_TASK OBJECTIVE_
What follows is a set of records; copy all of it exactly.

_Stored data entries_
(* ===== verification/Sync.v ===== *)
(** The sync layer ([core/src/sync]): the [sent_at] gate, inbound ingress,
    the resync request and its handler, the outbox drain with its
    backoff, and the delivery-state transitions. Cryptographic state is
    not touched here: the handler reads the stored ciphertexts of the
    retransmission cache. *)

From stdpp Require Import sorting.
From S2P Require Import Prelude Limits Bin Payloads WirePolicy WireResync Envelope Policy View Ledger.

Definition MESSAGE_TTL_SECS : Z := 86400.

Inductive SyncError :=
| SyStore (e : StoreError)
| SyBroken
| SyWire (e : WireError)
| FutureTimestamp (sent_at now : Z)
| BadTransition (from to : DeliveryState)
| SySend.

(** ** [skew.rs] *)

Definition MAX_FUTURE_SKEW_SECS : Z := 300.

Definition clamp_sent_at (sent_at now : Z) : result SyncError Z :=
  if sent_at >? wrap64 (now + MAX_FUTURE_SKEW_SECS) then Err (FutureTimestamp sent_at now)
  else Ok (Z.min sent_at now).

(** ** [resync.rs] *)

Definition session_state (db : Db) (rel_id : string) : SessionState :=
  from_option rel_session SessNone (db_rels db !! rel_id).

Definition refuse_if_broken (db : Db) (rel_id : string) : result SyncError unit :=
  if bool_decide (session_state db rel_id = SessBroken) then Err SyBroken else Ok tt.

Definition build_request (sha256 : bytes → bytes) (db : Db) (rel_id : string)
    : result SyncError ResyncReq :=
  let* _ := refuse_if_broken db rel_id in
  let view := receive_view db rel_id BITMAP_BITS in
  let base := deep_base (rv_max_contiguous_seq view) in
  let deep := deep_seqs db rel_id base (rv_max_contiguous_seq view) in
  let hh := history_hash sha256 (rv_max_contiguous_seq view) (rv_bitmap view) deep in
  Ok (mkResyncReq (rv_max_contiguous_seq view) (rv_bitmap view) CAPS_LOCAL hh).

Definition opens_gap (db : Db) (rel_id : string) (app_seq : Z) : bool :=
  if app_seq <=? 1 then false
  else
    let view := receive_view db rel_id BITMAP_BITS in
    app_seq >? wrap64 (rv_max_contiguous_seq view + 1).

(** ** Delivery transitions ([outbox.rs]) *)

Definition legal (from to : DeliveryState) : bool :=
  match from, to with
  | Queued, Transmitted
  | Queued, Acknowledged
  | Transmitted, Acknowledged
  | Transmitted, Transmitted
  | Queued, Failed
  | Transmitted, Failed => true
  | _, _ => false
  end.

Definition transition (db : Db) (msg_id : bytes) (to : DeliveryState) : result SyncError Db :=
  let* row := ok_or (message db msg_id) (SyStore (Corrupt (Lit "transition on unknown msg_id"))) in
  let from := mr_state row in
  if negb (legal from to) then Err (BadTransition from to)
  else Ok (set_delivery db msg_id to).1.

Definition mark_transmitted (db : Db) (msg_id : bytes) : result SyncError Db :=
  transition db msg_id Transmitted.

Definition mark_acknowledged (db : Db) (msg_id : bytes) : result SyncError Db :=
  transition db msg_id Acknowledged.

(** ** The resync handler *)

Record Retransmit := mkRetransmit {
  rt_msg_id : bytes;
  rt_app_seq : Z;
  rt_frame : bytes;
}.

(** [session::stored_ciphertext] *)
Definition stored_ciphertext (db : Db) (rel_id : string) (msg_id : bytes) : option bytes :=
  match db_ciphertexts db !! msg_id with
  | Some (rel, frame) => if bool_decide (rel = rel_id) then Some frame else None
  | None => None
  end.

_RESULT FOR THIS EXERCISE_
(* ===== verification/Sync.v ===== *)
(** The sync layer ([core/src/sync]): the [sent_at] gate, inbound ingress,
    the resync request and its handler, the outbox drain with its
    backoff, and the delivery-state transitions. Cryptographic state is
    not touched here: the handler reads the stored ciphertexts of the
    retransmission cache. *)

From stdpp Require Import sorting.
From S2P Require Import Prelude Limits Bin Payloads WirePolicy WireResync Envelope Policy View Ledger.

Definition MESSAGE_TTL_SECS : Z := 86400.

Inductive SyncError :=
| SyStore (e : StoreError)
| SyBroken
| SyWire (e : WireError)
| FutureTimestamp (sent_at now : Z)
| BadTransition (from to : DeliveryState)
| SySend.

(** ** [skew.rs] *)

Definition MAX_FUTURE_SKEW_SECS : Z := 300.

Definition clamp_sent_at (sent_at now : Z) : result SyncError Z :=
  if sent_at >? wrap64 (now + MAX_FUTURE_SKEW_SECS) then Err (FutureTimestamp sent_at now)
  else Ok (Z.min sent_at now).

(** ** [resync.rs] *)

Definition session_state (db : Db) (rel_id : string) : SessionState :=
  from_option rel_session SessNone (db_rels db !! rel_id).

Definition refuse_if_broken (db : Db) (rel_id : string) : result SyncError unit :=
  if bool_decide (session_state db rel_id = SessBroken) then Err SyBroken else Ok tt.

Definition build_request (sha256 : bytes → bytes) (db : Db) (rel_id : string)
    : result SyncError ResyncReq :=
  let* _ := refuse_if_broken db rel_id in
  let view := receive_view db rel_id BITMAP_BITS in
  let base := deep_base (rv_max_contiguous_seq view) in
  let deep := deep_seqs db rel_id base (rv_max_contiguous_seq view) in
  let hh := history_hash sha256 (rv_max_contiguous_seq view) (rv_bitmap view) deep in
  Ok (mkResyncReq (rv_max_contiguous_seq view) (rv_bitmap view) CAPS_LOCAL hh).

Definition opens_gap (db : Db) (rel_id : string) (app_seq : Z) : bool :=
  if app_seq <=? 1 then false
  else
    let view := receive_view db rel_id BITMAP_BITS in
    app_seq >? wrap64 (rv_max_contiguous_seq view + 1).

(** ** Delivery transitions ([outbox.rs]) *)

Definition legal (from to : DeliveryState) : bool :=
  match from, to with
  | Queued, Transmitted
  | Queued, Acknowledged
  | Transmitted, Acknowledged
  | Transmitted, Transmitted
  | Queued, Failed
  | Transmitted, Failed => true
  | _, _ => false
  end.

Definition transition (db : Db) (msg_id : bytes) (to : DeliveryState) : result SyncError Db :=
  let* row := ok_or (message db msg_id) (SyStore (Corrupt (Lit "transition on unknown msg_id"))) in
  let from := mr_state row in
  if negb (legal from to) then Err (BadTransition from to)
  else Ok (set_delivery db msg_id to).1.

Definition mark_transmitted (db : Db) (msg_id : bytes) : result SyncError Db :=
  transition db msg_id Transmitted.

Definition mark_acknowledged (db : Db) (msg_id : bytes) : result SyncError Db :=
  transition db msg_id Acknowledged.

(** ** The resync handler *)

Record Retransmit := mkRetransmit {
  rt_msg_id : bytes;
  rt_app_seq : Z;
  rt_frame : bytes;
}.

(** [session::stored_ciphertext] *)
Definition stored_ciphertext (db : Db) (rel_id : string) (msg_id : bytes) : option bytes :=
  match db_ciphertexts db !! msg_id with
  | Some (rel, frame) => if bool_decide (rel = rel_id) then Some frame else None
  | None => None
  end.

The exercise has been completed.